[Stored data]
===
(* ===== verification/Prelude.v ===== *)
(** * Tiannara: verification of the control-plane core

    The repository is an autonomous software platform written in Python.  This
    development verifies the parts of it that keep state under rules or compute
    what the rest relies on: the constitutional governance kernel
    ([constitutional_architecture/governance/]), the intermediate software
    representation ([constitutional_architecture/isr/]) and the engine that
    evolves it ([constitutional_architecture/engine/]), the two financial
    control planes of the product factory
    ([product_factory/marketplace_settlement/] and
    [product_factory/marketplace_financial_hardening/]), the self-evolution
    engines with their promotion control ([evolution/]), and the lease, the rate
    limiter and the kill switch of the API service ([autonomous-api/app/]).

    ** How the code is modelled

    A method of an object is a function [M S A = S -> res A * S] on the record
    [S] of the object's attributes: what it wrote before an exception stays
    written.  [res] is a value or an exception with its class and message;
    [try_catch] is a handler, [zoom] runs a method of an attribute that is an
    object, [for_each] is a loop for its effects.  A dict is the list of its
    items in insertion order ([dget], [dset], [ddel]; [dict_ok] says no key
    occurs twice), a set is a [gset] or the list of its members, [sorted] is the
    stable [sort_by].  Objects that several tables share live in a heap and are
    named by their address (refunds, [FinRefunds]; constitutions, [GovLineage])
    or are looked up under their id in one table (settlement batches,
    approvals).  Floats are IEEE binary64 ([SpecFloat]) with Python's [round],
    comparison and conversions; datetimes are integers, microseconds since the
    epoch; [Any] is the tagged union [pyval].  The uuid generator, the clock, the
    random generator and the text of a float are classes ([Env] of [FinModels],
    [Surroundings] of [EvoModels]), read through counters in [World]; adapters
    and gateways are ports, parameters that may answer, refuse or raise; sha256
    over canonical JSON, HMAC, the JSON text, regular expressions and other parts
    of Python's library are parameters.  A model has no definition of its own for
    code it cannot read.

    ** Files and what they model

    Shared:
    - [Prelude]: exceptions, the monad, [keeps] (a method preserves an
      invariant, with the tactic [keeps_steps] and the hint base [keeps]),
      truthiness, dicts, lists and sorting, the order of strings, weakest
      preconditions of method bodies ([wp], with the tactic [wp_step]), walks and
      reachability in a finite relation (the specification of the traversals);
    - [PyFloat]: floats; arithmetic on them is exact on integers below 2^53;
    - [PyVal]: dynamically typed values, [==], [in], [float(...)];
      [PyText]: digits, decimal texts, case; [PyJson]: documents and key order.

    Software representation ([constitutional_architecture/isr/]):
    - [IsrModel] (model/nodes.py, model/edges.py, eir/): node and edge types,
      the table of allowed connections, the records of a change;
    - [IsrRecords] (the other files of model/), [IsrSerial]
      (serialization/serializer.py and deserializer.py), [IsrSerialSpec];
    - [IsrVersioning] (versioning/hash.py, snapshot.py), [IsrLineage]
      (versioning/version.py, lineage.py);
    - [TypedGraph] (graph/typed_graph.py): the four dicts of a graph, its
      mutators and accessors;
    - [GraphSearch] (bfs, dfs), [GraphOrder] (topological_sort), [GraphCycles]
      (detect_cycles), [GraphPaths] (find_path): graph/traversal.py;
    - [GraphOps]: graph/operations.py and graph/queries.py;
    - [IsrValidation] (types/, validation/), [IsrValidationSpec];
    - [IsrMetrics] (metrics/, diff/), [IsrMetricsSpec];
    - [IsrAdapter] (the engine's isr_adapter.py, the graph of an ISR and back, an
      instance of the class [Adapter] of [EvoEngine]), [IsrAdapterSpec],
      [IsrRoundTrip].

    Evolution engine ([constitutional_architecture/engine/]):
    - [EvoModels] (fitness.py, individual.py, config.py), [EvoPopulation]
      (population_manager.py, elite_manager.py, lineage_tracker.py),
      [EvoControl] (evolution_events.py, convergence_detector.py,
      evolution_scheduler.py, evolution_metrics.py, adaptive_mutation.py),
      [EvoDiversity] (diversity_manager.py, novelty_search.py,
      pareto_optimizer.py), [EvoEngine] (mutation_registry.py,
      evolution_engine.py, over the class [Adapter] of what it uses of
      isr_adapter.py and of an ISR), [EvoOperators] (mutation_operators.py,
      crossover_engine.py), [EvoMutation] (evolution_memory.py,
      mutation_planner.py, mutation_validator.py, mutation_engine.py);
    - [EvoSelectSpec], [EvoDiversitySpec]: theorems on the parts; [EvoSpec],
      [EvoTrendSpec], [EvoRunSpec]: theorems on the engine;
      [EvoOperatorsSpec]: theorems on the operators, over any graph and over the
      graphs of ISRs.

    Self-evolution ([evolution/]):
    - [Pareto] (pareto.py), [ParetoSpec];
    - [SelfModels] (models.py, utils.py, history.py, governance.py), with an
      injective text of documents the samples use;
    - [SelfEngine] (engine.py, over the class [Parts] of the parts injected into
      it), [SelfParts] (the default parts: mutation.py, simulation.py,
      verification.py, fitness.py, governance_fitness_evaluator.py,
      core/governance_design.py, core/governance_fitness.py), [SelfMulti]
      (multi.py); [SelfEngineSpec], [SelfPartsSpec], [SelfMultiSpec];
    - [Genome] (genome.py, genome_mutations.py, the record of feedback.py),
      [GenomeSpec]; [Campaign] (memory.py, orchestration.py,
      multi_generation.py), [CampaignSpec];
    - [Promotion] (governance_safety.py, promotion.py, promotion_audit.py),
      [PromotionSpec];
    - [Recombination] (recombination.py, population.py), [RecombinationSpec].

    Financial hardening ([product_factory/marketplace_financial_hardening/]):
    - [FinModels] (models.py), [FinLedger] (ledger.py), [FinPayments]
      (payments.py), [FinRefunds] (refunds.py), [FinControls] (tax.py, fraud.py,
      sla.py), [FinRecon] (reconciliation.py), [FinCompliance] (compliance.py),
      [FinEngine] (engine.py: the coordinator that shares one
      ledger among all of them).

    Settlement ([product_factory/marketplace_settlement/]):
    - [SetLedger] (models.py, ledger.py, reconciliation.py), [Settlement]
      (gateway.py, settlement.py, engine.py), [SettlementSpec]: what each method
      can do and the theorems.

    Governance ([constitutional_architecture/governance/]):
    - [GovModels] (schemas.py), [GovPolicy] (policy_compiler.py,
      exception_manager.py, compliance.py), [GovPolicySpec], [GovApproval]
      (approval_workflow.py), [GovKernel] (audit.py, kernel.py),
      [GovKernelSpec], [GovVoting] (voting.py), [GovEvidence] (the evidence
      recorder of audit.py);
    - [GovVersion] (versioning.py, with the laws of its two repositories),
      [GovVersionSpec]; [GovLineage] (constitution.py, lineage.py and the
      theorems on them).

    API service ([autonomous-api/app/]): [Lease] (storage/lease.py), [RateLimit]
    (middleware/rate_limit.py), [KillSwitch] (core/governance/audit.py,
    core/runtime_control.py).

    ** What the theorems show

    Governance.  A decision of the compliance engine is a function of the
    matching rules, given by a reference definition (denials, evidence,
    approvals, constraints, in this order); exception uses stay within their
    bound; approval records are decided at most once and [approve] allows
    exactly when every requirement is met; the audit chain verifies after any
    sequence of kernel calls and is tamper evident as far as the digest has no
    collision; a vote approves exactly when every stage passes its rule, and
    does not depend on the order of the ballots.  The version store on a file
    refines the one in memory; a constitution has at most one ratified head
    after any calls, unless a write fails between the two of a ratification;
    recorded constitutions do not change but in their status; the chain of
    origins terminates with a trace.  Finalizing a refused evaluation turns it
    into ALLOW, approvers of a stage are not checked, and a late second ballot
    can stop a vote: these are stated as the code behaves.

    Representation.  A loaded ISR is well formed, survives a round trip, and a
    saved one loads again exactly when no event is without a pattern; snapshots
    are found under the hash they were saved by; the common ancestor of two
    versions is the nearest on both chains; validation is correct against
    reachability, cycles and the table of connections.  Graphs built by the
    mutators are consistent; search, topological sort, cycle detection and path
    finding are correct and complete against walks in the graph; several
    operations of operations.py always raise.

    Evolution engine.  Production of a generation terminates and fills it; a run
    of an initialised engine, for adapters and operators that return, makes all
    its generations and raises nothing but an overflow of [**]; with an evaluation that is a function of
    the ISR the best fitness never decreases; selection gives members of the
    population and a tournament its best contestant; the front of a generation
    is exactly the individuals nobody outperforms; the best fitness ever bounds
    every population seen; adapted weights and compatibilities stay within their
    bounds; ancestors are exactly the recorded individuals that parent links
    lead to.  Speciation never puts two individuals together, no mutation is
    ever counted and the refinement phase cannot be reached.  The graph of an ISR
    is well typed and a forest; going back to an ISR and forth again gives the
    graph restricted to what an ISR can hold; an operator that adds keeps a graph
    well typed; dependency depth is the length of the longest chain.

    Self-evolution.  Every call makes the one move of an abstract life cycle that
    is given for it, with its event, or leaves no trace; over any sequence of calls
    a promoted candidate was verified, evaluated and allowed by the governance
    decision on record; with the default parts (and digests without collision) it
    keeps the API names of the base unless breaking changes were asked for, and a
    valid report says exactly that the candidate is compatible; a mutation changes
    the entries it names, appends its record and fills in a missing governance
    design, and nothing else.  The candidate a selection picks becomes the last of
    its proposal, with its valid verification and passing fitness; a round of the
    evaluation always gives a record, whose reasons are those of the first part that
    was not content or raised.  A campaign keeps API names through all its
    generations, always comes to its end whatever the parts do, and its elites are
    earned.  A promotion request that was promoted was cleared by safety and by
    governance; the audited engine refines the engine, and its trail is tamper
    evident as far as the digest has no collision.  Generation of
    mutations takes the best genes, refinement keeps the genes it does not name.
    The children of a block crossover take every block from one of the parents, a
    domain crossover keeps the API names of named documents, an engine's offspring
    have distinct ids, and the selection of diverse candidates is greedy and ends
    with as many as asked for.  Guided by a genome, recombination loses the
    inactive families, and an offspring registered with an approved proposal is
    promoted with the reports of another candidate: stated as the code behaves.

    Pareto selection terminates in layers, respects dominance and size limits;
    the lease is exclusive until released and released on every exit of its
    scope; the limiter is a sliding window in bounded storage; the kill switch
    refines a boolean as long as its chain is intact and fails closed else.

    Settlement.  Over any sequence of calls a batch keeps all its amounts, moves
    only along its status graph, is paid at most once, and payouts and
    SETTLEMENT entries agree with the batches; execution is guarded by approval
    and reconciliation; ingestion books the first bookable event of each key.
    Two drafts over one period are both paid, an executed settlement makes the
    next reconciliation fail, and the negative-settlement flag has no effect.

    Financial hardening.  Ledger keys stay unique, webhooks and refund requests
    are idempotent, refunds follow their life cycle, reconciliation is healthy
    exactly when nothing mismatches, certification is sound; with the
    behaviours around thresholds, taxes and excess refunds stated as they are.

    Theorems over "any sequence of calls" are by induction on the reflexive
    transitive closure of a call relation, one constructor per method, with
    every argument, answer of a port and exception.  The calls that create an
    object assume its new id is not in use, which is what uuid4 documents.  Digests
    are of documents with their keys sorted: where digests matter, no collision
    means the same document up to the order of keys ([DigestLaws] of [SelfModels],
    or a hypothesis about the events of two chains only).

    ** Fuel

    Loops with a work list carry fuel that is proved sufficient: bfs runs with
    one more step than there are edges, dfs with one more than one more than
    nodes, topological_sort with the number of nodes, detect_cycles with
    one more than the nodes of the order, find_path with one more than the edges
    (and one more than the parents for reading the path back), get_subgraph with
    one more than the edges; the ancestors of a change with one more than the
    links, of a version with one more than the records, of an individual with
    one more than the parent links; the fronts of a Pareto sort with one more
    than the candidates; the production of a generation with the size of the
    population; the visit of dependencies in verification.py with one more than
    the services; the walk of a crossover over the owned nodes with one more than
    the edges.  All other loops are structural.

    ** Not modelled

    FastAPI routes (api.py of both marketplaces); the coercion of untyped JSON
    by NoopPaymentAdapter.normalize_event, NoopTaxAdapter.calculate_tax and
    PolicyCompiler.compile_rule; find_nodes_by_label (Unicode lower-casing) and
    non-ASCII letters in case changes; Python's recursion limit; evidence
    signing (a third-party package); FitnessVector.add and delta (the order of a
    set); handlers subscribed to the event bus; saving and loading of the
    adaptive weights; compilers and code generators, whose output is text;
    the engines of [evolution/] around feedback, compilers, analytics and
    observability, and its routes; everything outside the packages named above.
    [sum] of floats adds from the left with one rounding per step, as before
    CPython 3.12, where it compensates. *)

From Stdlib Require Export ZArith Lia Bool.
From stdpp Require Export base tactics list strings gmap sorting.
===
(Exercise prompt):
Begin with the first line of the records and finish with the line containing "over canonical JSON, HMAC, the". Reproduce those lines exactly, both ends included, and nothing else.

(Reply to the exercise):
(* ===== verification/Prelude.v ===== *)
(** * Tiannara: verification of the control-plane core

    The repository is an autonomous software platform written in Python.  This
    development verifies the parts of it that keep state under rules or compute
    what the rest relies on: the constitutional governance kernel
    ([constitutional_architecture/governance/]), the intermediate software
    representation ([constitutional_architecture/isr/]) and the engine that
    evolves it ([constitutional_architecture/engine/]), the two financial
    control planes of the product factory
    ([product_factory/marketplace_settlement/] and
    [product_factory/marketplace_financial_hardening/]), the self-evolution
    engines with their promotion control ([evolution/]), and the lease, the rate
    limiter and the kill switch of the API service ([autonomous-api/app/]).

    ** How the code is modelled

    A method of an object is a function [M S A = S -> res A * S] on the record
    [S] of the object's attributes: what it wrote before an exception stays
    written.  [res] is a value or an exception with its class and message;
    [try_catch] is a handler, [zoom] runs a method of an attribute that is an
    object, [for_each] is a loop for its effects.  A dict is the list of its
    items in insertion order ([dget], [dset], [ddel]; [dict_ok] says no key
    occurs twice), a set is a [gset] or the list of its members, [sorted] is the
    stable [sort_by].  Objects that several tables share live in a heap and are
    named by their address (refunds, [FinRefunds]; constitutions, [GovLineage])
    or are looked up under their id in one table (settlement batches,
    approvals).  Floats are IEEE binary64 ([SpecFloat]) with Python's [round],
    comparison and conversions; datetimes are integers, microseconds since the
    epoch; [Any] is the tagged union [pyval].  The uuid generator, the clock, the
    random generator and the text of a float are classes ([Env] of [FinModels],
    [Surroundings] of [EvoModels]), read through counters in [World]; adapters
    and gateways are ports, parameters that may answer, refuse or raise; sha256
    over canonical JSON, HMAC, the JSON text, regular expressions and other parts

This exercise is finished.